Exosomes may also be able to reach another group of proteins that small molecules have struggled to target: transcription factors. The transcription factor STAT6 is being targeted by Codiak’s exoASO-STAT6, an ASO-loaded exosome. It is expected to enter human trials next year.
Small-molecule drugs targeting RNA
The last white whale among cancer targets may be the MYC family of oncogenes, transcription factors found in more than half of all cancers. Michael Gilman, PhD, CEO of Arrakis Therapeutics, says the biology of MYC has been well understood for some time. “I worked on MYC as a postdoc in the 80’s,” he recalls. “The question remains, how do you mobilize this biology to put it to work for patients?”

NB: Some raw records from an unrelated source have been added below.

Lemma handleAutoSelect_repeat_witness :
  exists w1,
    handleAutoSelect (serve (catalogue 30)) 20 reverse (bulk_request 20 0)
      (world_of (bulk_request 20 0))
    = (Ok tt, w1)
    /\ handleAutoSelect (serve (catalogue 30)) 20 reverse (ui w1) w1
       = (Ok tt, w1).
Proof.
  apply (handleAutoSelect_repeat (serve (catalogue 30)) 20 reverse
           (world_of (bulk_request 20 0)) 20 eq_refl ltac:(done) ltac:(done)
           ltac:(vm_compute; lia) reverse_Permutation).
  intros pageNum response Hin.
  assert (1 <= pageNum) as Hpage.
  { assert (pageNum
            ∈ (pending_fetches (serve (catalogue 30))
                 (ui (world_of (bulk_request 20 0)))
                 (seqZ (first (ui (world_of (bulk_request 20 0)))
                        / rows (ui (world_of (bulk_request 20 0))) + 1)
                    (ceil_div 20 (rows (ui (world_of (bulk_request 20 0))))))
                 (requests (world_of (bulk_request 20 0)))).*1) as Hkey
      by (apply list_elem_of_fmap; by exists (pageNum, response)).
    apply pending_fetches_keys in Hkey as [Hplan _].
    apply elem_of_seqZ in Hplan. destruct Hplan as [Hlow _].
    change (1 <= pageNum) in Hlow. exact Hlow. }
  apply pending_fetches_outcome in Hin as [log ->].
  eexists. apply (decode_serves (serve (catalogue 30)) (catalogue 30));
    [apply serve_serves|done|done].
Defined.

(** * What the render shows *)

Lemma Math_ceil_ceil_div a b : 1 <= b -> Math_ceil a b = ceil_div a b.
Proof.
  intros Hb. unfold Math_ceil, ceil_div.
  pose proof (Z.div_mod (a + b - 1) b ltac:(lia)) as H1.
  pose proof (Z.mod_pos_bound (a + b - 1) b ltac:(lia)) as H2.
  pose proof (Z.div_mod (- a) b ltac:(lia)) as H3.
  pose proof (Z.mod_pos_bound (- a) b ltac:(lia)) as H4.
  nia.
Qed.

(** The page count announced under the count input is the number of pages
    the planner plans: whenever "Will select across N pages" is shown, the
    plan of the bulk selection has exactly N pages, at least two; whenever
    it is not shown for a positive count, the plan is the current page
    alone. *)
Theorem pages_preview_matches_plan maxLength env count currentPage :
  selectCount env = Some count -> 0 < count -> 1 <= rows env ->
  (Z.to_nat count <= maxLength)%nat ->
  exists plan,
    calculatePagesNeeded maxLength env count currentPage = Ok plan
    /\ (forall n,
          pages_preview env = Some n ->
          Z.of_nat (length plan) = n /\ 2 <= n)
    /\ (pages_preview env = None -> plan = [currentPage]).
Proof.
  intros Hcount Hpos Hrows Hfuel.
  exists (seqZ currentPage (ceil_div count (rows env))).
  split; [by apply calculatePagesNeeded_run|].
  pose proof (ceil_div_spec count (rows env) Hrows) as Hspec.
  unfold pages_preview. rewrite Hcount.
  replace (count =? 0) with false by lia. simpl.
  destruct (rows env <? count) eqn:Hmany.
  - apply Z.ltb_lt in Hmany. split; [|done].
    intros n Hn. inversion Hn; subst n.
    rewrite Math_ceil_ceil_div by done.
    rewrite length_seqZ. split; [nia|nia].
  - apply Z.ltb_ge in Hmany. split; [done|]. intros _.
    assert (ceil_div count (rows env) = 1) as -> by nia.
    done.
Qed.

Lemma pages_preview_matches_plan_witness :
  exists plan,
    calculatePagesNeeded 25 (bulk_request 25 0) 25 1 = Ok plan
    /\ pages_preview (bulk_request 25 0) = Some 3
    /\ Z.of_nat (length plan) = 3.
Proof.
  destruct (pages_preview_matches_plan 25 (bulk_request 25 0) 25 1
              eq_refl ltac:(done) ltac:(done) ltac:(vm_compute; lia))
    as (plan & Hplan & Hshown & _).
  exists plan. split; [exact Hplan|]. split; [reflexivity|].
  apply (Hshown 3 eq_refl).
Defined.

Arrakis’s approach to targeting transcription factors involves modifying small-molecule chemistry to target RNA, to block translation, interfere with splicing, or both. The company undertook large deep-sequencing experiments to determine what a druggable site on an RNA looks like, Gilman says. The company hasn’t yet disclosed which targets it is pursuing, but it says the challenges for undruggables extend beyond just the biology or the chemistry.
“We’re talking to MYC key opinion leaders,” Gilman says. “But by definition, you don’t know how to develop undruggables clinically. There’s no path established for those.”